* **The problem**: Find the line containing "verified packages have" in the entries below. Restate it and each line after it, word for word, up to and including the line containing "(emitCanonicalJSONValue (JObj m'))".

Collected data:
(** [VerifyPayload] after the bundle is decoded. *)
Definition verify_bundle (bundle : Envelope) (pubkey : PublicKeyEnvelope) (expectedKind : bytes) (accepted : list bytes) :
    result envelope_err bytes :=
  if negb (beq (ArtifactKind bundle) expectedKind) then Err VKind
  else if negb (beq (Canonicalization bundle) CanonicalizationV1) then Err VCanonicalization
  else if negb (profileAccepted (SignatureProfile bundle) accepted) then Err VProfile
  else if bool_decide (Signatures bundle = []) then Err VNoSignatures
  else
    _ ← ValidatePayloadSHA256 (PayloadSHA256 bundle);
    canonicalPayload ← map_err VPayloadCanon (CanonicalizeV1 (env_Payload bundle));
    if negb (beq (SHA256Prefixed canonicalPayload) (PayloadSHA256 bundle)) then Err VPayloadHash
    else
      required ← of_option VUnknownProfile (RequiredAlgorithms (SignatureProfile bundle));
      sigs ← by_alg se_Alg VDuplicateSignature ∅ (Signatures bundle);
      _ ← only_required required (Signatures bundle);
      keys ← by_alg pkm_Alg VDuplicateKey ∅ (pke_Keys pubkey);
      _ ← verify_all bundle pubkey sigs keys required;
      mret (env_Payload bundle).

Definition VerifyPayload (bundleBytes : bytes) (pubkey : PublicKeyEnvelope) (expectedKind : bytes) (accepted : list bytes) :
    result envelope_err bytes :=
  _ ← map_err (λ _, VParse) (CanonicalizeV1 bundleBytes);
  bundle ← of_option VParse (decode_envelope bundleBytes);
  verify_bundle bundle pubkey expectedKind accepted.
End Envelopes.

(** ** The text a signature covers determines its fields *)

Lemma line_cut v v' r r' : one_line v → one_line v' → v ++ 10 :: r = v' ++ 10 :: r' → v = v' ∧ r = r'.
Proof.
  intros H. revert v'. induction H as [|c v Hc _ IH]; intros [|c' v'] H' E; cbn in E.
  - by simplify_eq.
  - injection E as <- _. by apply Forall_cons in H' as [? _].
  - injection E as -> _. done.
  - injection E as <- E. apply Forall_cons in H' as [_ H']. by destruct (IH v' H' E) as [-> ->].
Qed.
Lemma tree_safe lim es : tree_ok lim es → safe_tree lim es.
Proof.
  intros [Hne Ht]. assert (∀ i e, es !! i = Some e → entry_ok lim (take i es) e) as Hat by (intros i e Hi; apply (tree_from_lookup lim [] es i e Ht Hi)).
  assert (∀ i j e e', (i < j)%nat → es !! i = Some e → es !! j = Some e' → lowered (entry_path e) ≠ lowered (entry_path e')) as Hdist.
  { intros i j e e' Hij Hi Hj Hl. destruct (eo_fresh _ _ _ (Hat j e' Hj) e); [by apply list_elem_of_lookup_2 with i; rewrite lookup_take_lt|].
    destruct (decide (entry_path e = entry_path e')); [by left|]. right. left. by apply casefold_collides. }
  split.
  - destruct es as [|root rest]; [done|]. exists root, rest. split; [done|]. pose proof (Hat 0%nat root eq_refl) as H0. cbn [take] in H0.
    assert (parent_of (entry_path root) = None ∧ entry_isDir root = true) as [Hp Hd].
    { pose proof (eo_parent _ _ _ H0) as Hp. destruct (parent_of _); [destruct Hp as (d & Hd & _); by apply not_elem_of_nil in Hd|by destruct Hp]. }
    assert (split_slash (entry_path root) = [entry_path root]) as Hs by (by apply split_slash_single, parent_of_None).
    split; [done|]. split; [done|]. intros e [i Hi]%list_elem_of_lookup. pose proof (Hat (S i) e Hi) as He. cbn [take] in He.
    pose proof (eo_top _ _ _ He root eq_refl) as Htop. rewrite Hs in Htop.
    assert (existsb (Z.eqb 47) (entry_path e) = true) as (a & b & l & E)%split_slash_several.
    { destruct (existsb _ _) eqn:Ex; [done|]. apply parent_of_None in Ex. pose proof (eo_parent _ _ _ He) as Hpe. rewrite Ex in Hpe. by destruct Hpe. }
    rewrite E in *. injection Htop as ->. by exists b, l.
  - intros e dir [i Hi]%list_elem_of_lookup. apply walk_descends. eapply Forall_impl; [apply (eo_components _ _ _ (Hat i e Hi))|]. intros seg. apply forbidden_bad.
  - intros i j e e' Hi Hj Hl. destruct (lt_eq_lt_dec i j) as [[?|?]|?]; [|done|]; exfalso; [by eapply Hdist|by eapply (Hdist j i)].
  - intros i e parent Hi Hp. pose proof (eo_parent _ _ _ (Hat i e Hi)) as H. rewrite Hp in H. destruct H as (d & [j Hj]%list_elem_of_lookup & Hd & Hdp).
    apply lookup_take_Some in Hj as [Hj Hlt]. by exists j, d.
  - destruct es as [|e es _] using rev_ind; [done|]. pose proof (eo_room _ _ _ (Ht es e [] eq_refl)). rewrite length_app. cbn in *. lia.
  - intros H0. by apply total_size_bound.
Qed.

* * *

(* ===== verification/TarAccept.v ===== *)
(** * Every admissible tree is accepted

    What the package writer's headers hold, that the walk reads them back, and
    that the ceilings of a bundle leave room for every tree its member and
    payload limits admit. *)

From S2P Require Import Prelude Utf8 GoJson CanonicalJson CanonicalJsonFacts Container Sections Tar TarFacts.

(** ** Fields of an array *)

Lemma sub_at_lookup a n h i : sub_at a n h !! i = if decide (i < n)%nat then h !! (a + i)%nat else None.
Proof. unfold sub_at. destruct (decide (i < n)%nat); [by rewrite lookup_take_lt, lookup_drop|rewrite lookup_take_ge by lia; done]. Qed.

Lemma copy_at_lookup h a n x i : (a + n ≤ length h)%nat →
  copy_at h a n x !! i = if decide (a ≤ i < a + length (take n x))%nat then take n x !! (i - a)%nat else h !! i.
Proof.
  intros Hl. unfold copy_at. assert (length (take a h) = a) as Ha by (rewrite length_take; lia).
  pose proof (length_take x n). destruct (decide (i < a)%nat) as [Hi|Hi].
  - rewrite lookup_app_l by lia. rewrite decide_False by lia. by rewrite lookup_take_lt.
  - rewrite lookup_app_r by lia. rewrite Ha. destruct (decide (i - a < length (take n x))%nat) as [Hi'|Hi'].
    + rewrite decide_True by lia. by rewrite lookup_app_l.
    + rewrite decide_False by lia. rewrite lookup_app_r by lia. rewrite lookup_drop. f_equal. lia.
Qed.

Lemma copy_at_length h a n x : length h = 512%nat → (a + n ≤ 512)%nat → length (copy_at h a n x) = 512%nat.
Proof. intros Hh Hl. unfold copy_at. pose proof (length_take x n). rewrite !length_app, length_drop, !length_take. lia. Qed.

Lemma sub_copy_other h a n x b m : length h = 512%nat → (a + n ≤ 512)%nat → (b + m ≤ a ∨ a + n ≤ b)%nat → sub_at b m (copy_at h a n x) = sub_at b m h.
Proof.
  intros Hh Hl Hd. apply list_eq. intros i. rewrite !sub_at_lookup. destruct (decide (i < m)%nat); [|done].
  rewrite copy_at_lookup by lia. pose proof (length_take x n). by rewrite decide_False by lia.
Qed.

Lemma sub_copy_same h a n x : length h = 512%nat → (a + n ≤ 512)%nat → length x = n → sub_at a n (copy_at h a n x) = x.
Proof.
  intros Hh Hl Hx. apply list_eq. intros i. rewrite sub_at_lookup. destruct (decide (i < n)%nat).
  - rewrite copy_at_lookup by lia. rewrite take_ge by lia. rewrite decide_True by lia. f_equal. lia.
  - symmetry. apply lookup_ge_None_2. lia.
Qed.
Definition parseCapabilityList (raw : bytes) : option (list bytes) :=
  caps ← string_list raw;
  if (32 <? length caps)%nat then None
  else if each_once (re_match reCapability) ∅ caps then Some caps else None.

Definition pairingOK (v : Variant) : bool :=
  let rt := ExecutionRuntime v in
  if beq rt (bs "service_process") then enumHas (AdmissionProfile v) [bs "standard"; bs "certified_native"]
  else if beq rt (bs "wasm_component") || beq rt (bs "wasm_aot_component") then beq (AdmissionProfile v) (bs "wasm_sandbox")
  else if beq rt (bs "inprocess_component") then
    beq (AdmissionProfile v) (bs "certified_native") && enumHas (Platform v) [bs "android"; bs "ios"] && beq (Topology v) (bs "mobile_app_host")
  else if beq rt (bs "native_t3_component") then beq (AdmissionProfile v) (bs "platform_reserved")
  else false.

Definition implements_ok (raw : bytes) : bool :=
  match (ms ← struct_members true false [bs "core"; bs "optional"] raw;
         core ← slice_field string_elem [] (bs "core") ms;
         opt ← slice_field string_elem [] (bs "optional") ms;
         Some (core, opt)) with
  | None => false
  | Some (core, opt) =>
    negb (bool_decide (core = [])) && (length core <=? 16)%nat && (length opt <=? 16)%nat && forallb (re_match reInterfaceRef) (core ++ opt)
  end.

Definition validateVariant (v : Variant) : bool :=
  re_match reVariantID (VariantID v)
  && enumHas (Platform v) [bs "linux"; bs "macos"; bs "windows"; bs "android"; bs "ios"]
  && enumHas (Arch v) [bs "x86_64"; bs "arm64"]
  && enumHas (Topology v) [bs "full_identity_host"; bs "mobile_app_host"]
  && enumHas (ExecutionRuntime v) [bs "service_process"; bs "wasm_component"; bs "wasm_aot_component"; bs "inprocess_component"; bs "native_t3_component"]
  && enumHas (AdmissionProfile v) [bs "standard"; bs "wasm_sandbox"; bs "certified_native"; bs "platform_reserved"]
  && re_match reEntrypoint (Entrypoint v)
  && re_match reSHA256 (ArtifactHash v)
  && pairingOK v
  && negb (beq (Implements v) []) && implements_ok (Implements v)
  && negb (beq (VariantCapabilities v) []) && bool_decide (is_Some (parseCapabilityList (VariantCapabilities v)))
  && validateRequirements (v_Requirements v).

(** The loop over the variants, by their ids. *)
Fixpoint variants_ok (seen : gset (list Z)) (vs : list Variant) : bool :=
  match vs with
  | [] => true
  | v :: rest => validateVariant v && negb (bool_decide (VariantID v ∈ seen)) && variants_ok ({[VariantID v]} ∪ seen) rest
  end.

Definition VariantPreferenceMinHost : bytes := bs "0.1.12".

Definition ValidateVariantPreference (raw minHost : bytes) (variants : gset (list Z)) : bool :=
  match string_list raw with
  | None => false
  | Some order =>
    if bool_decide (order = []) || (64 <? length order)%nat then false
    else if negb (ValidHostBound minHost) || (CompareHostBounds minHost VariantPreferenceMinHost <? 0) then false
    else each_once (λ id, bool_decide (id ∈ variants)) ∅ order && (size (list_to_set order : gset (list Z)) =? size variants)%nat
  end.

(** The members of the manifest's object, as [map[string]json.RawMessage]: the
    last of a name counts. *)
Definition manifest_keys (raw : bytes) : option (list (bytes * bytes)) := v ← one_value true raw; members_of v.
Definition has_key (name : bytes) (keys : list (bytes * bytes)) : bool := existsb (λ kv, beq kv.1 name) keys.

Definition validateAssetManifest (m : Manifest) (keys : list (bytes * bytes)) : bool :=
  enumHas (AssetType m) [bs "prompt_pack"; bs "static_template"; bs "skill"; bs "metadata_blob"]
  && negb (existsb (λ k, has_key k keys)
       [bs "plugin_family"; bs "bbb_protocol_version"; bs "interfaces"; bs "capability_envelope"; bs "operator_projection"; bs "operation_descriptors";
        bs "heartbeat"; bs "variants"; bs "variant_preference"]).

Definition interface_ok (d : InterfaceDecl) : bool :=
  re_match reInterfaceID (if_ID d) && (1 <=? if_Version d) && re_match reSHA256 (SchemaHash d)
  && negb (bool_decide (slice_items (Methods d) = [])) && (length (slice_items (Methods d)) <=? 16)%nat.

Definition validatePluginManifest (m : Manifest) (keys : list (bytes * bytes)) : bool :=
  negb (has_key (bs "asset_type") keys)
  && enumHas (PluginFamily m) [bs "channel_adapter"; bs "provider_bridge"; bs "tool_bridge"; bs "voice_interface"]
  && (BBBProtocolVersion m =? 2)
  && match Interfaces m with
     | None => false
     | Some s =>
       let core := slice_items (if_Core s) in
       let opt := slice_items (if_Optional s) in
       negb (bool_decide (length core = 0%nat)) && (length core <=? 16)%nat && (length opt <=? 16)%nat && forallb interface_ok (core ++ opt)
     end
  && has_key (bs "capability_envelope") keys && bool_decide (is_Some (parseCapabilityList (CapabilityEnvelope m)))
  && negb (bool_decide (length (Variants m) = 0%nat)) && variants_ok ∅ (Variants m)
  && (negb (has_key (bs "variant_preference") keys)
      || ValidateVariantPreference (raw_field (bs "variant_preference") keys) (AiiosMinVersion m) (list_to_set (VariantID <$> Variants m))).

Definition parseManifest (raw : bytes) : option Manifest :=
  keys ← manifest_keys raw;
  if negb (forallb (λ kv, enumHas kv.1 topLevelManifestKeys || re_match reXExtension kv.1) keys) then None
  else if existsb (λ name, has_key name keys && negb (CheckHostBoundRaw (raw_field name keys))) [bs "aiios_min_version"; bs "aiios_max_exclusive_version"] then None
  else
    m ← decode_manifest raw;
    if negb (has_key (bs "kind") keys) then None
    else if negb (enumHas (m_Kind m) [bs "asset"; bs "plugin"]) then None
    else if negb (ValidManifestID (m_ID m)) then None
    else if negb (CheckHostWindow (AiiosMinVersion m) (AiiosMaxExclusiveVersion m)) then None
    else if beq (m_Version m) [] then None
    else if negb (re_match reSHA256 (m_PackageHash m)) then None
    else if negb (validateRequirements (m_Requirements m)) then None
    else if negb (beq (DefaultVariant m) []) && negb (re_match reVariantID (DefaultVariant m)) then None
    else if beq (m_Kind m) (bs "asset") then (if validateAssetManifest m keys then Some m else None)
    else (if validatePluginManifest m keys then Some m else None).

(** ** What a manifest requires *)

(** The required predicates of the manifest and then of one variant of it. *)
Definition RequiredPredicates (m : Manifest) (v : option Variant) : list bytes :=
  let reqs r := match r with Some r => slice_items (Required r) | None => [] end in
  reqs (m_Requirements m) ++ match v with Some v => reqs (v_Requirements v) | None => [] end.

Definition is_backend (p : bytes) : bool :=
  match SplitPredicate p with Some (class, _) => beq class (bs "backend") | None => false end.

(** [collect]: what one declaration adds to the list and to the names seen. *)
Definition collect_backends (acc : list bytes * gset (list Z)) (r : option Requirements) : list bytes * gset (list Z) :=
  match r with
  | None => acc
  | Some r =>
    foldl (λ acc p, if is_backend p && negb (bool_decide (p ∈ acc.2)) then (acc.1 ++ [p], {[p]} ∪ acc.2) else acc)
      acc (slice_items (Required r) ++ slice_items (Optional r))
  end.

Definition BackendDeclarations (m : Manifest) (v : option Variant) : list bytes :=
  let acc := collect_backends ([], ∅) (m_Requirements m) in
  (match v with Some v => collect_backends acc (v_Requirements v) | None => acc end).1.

--

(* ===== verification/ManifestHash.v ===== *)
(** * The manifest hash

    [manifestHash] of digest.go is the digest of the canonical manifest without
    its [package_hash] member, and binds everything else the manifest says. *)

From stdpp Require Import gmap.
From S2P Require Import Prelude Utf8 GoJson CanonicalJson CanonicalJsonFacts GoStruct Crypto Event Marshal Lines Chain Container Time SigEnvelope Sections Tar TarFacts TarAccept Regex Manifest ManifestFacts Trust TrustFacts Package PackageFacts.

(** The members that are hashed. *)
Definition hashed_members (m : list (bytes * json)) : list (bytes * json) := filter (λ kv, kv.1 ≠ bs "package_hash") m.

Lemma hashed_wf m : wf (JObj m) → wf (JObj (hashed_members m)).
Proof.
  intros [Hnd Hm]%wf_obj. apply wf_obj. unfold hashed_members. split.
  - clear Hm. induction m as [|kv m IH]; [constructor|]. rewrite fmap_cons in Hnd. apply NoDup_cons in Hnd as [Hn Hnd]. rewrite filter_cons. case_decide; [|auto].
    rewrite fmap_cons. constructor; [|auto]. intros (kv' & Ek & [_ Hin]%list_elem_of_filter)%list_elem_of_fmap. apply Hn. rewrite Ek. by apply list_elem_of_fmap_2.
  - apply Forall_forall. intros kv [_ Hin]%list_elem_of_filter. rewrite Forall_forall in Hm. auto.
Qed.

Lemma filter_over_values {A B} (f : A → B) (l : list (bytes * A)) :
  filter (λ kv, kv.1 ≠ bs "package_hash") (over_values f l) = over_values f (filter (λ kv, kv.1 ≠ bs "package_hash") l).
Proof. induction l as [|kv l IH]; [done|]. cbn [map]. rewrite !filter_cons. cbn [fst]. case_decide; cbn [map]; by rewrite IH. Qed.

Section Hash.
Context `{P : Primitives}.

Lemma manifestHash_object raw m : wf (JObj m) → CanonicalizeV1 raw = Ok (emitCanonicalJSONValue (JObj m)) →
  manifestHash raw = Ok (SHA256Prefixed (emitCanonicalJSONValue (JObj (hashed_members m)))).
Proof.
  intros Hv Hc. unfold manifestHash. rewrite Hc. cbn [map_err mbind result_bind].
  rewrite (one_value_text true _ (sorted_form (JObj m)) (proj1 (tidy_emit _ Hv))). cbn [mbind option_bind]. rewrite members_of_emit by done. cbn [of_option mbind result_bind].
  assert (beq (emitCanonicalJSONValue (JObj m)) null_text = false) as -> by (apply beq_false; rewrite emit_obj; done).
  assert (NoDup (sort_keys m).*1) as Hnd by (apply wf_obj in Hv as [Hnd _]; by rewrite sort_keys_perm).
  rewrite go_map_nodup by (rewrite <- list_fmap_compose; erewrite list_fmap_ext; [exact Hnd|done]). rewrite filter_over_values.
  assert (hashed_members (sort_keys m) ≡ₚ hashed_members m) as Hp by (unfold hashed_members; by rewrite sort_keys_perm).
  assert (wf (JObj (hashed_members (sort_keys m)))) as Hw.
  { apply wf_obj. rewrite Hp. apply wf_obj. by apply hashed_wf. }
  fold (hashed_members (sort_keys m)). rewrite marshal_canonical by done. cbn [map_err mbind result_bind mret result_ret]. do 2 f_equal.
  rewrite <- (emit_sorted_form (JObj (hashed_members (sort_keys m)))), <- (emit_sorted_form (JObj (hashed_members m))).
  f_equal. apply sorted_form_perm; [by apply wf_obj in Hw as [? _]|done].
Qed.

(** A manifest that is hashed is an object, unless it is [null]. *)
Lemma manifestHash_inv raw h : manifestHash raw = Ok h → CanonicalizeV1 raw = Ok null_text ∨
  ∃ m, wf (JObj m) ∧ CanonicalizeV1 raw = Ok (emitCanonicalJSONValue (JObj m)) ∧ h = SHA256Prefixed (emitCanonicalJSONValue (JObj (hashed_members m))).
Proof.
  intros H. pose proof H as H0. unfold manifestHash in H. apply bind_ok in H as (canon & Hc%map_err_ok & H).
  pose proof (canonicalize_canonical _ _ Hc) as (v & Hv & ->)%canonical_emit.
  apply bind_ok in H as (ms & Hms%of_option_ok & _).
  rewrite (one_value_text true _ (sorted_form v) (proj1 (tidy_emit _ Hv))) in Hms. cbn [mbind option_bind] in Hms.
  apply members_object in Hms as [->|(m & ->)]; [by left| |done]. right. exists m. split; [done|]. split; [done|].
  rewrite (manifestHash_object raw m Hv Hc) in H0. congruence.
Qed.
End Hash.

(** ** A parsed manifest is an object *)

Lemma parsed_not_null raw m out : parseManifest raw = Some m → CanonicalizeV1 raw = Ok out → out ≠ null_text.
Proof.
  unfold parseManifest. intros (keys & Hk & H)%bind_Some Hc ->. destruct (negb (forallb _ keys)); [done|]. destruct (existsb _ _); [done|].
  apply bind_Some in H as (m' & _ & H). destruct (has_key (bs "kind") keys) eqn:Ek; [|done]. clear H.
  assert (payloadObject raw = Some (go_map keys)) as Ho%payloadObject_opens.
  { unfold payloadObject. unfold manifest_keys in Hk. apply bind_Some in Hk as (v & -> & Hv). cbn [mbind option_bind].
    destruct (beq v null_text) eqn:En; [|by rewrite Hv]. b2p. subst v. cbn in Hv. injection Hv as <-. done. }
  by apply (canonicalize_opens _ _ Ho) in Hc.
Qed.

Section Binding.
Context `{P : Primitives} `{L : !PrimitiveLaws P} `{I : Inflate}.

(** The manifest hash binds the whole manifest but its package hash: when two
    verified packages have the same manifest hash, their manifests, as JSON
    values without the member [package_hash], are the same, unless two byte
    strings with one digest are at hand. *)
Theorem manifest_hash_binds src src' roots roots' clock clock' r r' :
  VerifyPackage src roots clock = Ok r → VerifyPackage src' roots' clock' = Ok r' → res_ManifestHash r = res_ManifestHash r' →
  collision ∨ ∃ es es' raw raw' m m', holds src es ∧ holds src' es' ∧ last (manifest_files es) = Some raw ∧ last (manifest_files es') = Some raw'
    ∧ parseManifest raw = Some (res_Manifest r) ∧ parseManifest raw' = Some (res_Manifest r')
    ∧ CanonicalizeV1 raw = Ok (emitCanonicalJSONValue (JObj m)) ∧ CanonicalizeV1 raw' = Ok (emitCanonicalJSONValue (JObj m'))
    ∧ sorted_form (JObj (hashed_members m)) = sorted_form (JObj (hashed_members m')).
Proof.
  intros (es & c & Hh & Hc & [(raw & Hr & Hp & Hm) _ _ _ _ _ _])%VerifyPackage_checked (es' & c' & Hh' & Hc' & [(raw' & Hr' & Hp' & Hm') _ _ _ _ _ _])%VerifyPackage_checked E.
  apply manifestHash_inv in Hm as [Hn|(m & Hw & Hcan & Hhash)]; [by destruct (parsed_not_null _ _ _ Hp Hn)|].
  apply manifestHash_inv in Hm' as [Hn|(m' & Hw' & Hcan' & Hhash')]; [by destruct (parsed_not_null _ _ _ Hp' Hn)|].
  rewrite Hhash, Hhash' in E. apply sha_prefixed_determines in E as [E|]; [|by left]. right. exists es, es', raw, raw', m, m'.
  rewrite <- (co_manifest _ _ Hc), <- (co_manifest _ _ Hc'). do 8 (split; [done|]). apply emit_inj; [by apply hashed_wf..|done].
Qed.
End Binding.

* **Expected answer**:
    verified packages have the same manifest hash, their manifests, as JSON
    values without the member [package_hash], are the same, unless two byte
    strings with one digest are at hand. *)
Theorem manifest_hash_binds src src' roots roots' clock clock' r r' :
  VerifyPackage src roots clock = Ok r → VerifyPackage src' roots' clock' = Ok r' → res_ManifestHash r = res_ManifestHash r' →
  collision ∨ ∃ es es' raw raw' m m', holds src es ∧ holds src' es' ∧ last (manifest_files es) = Some raw ∧ last (manifest_files es') = Some raw'
    ∧ parseManifest raw = Some (res_Manifest r) ∧ parseManifest raw' = Some (res_Manifest r')
    ∧ CanonicalizeV1 raw = Ok (emitCanonicalJSONValue (JObj m)) ∧ CanonicalizeV1 raw' = Ok (emitCanonicalJSONValue (JObj m'))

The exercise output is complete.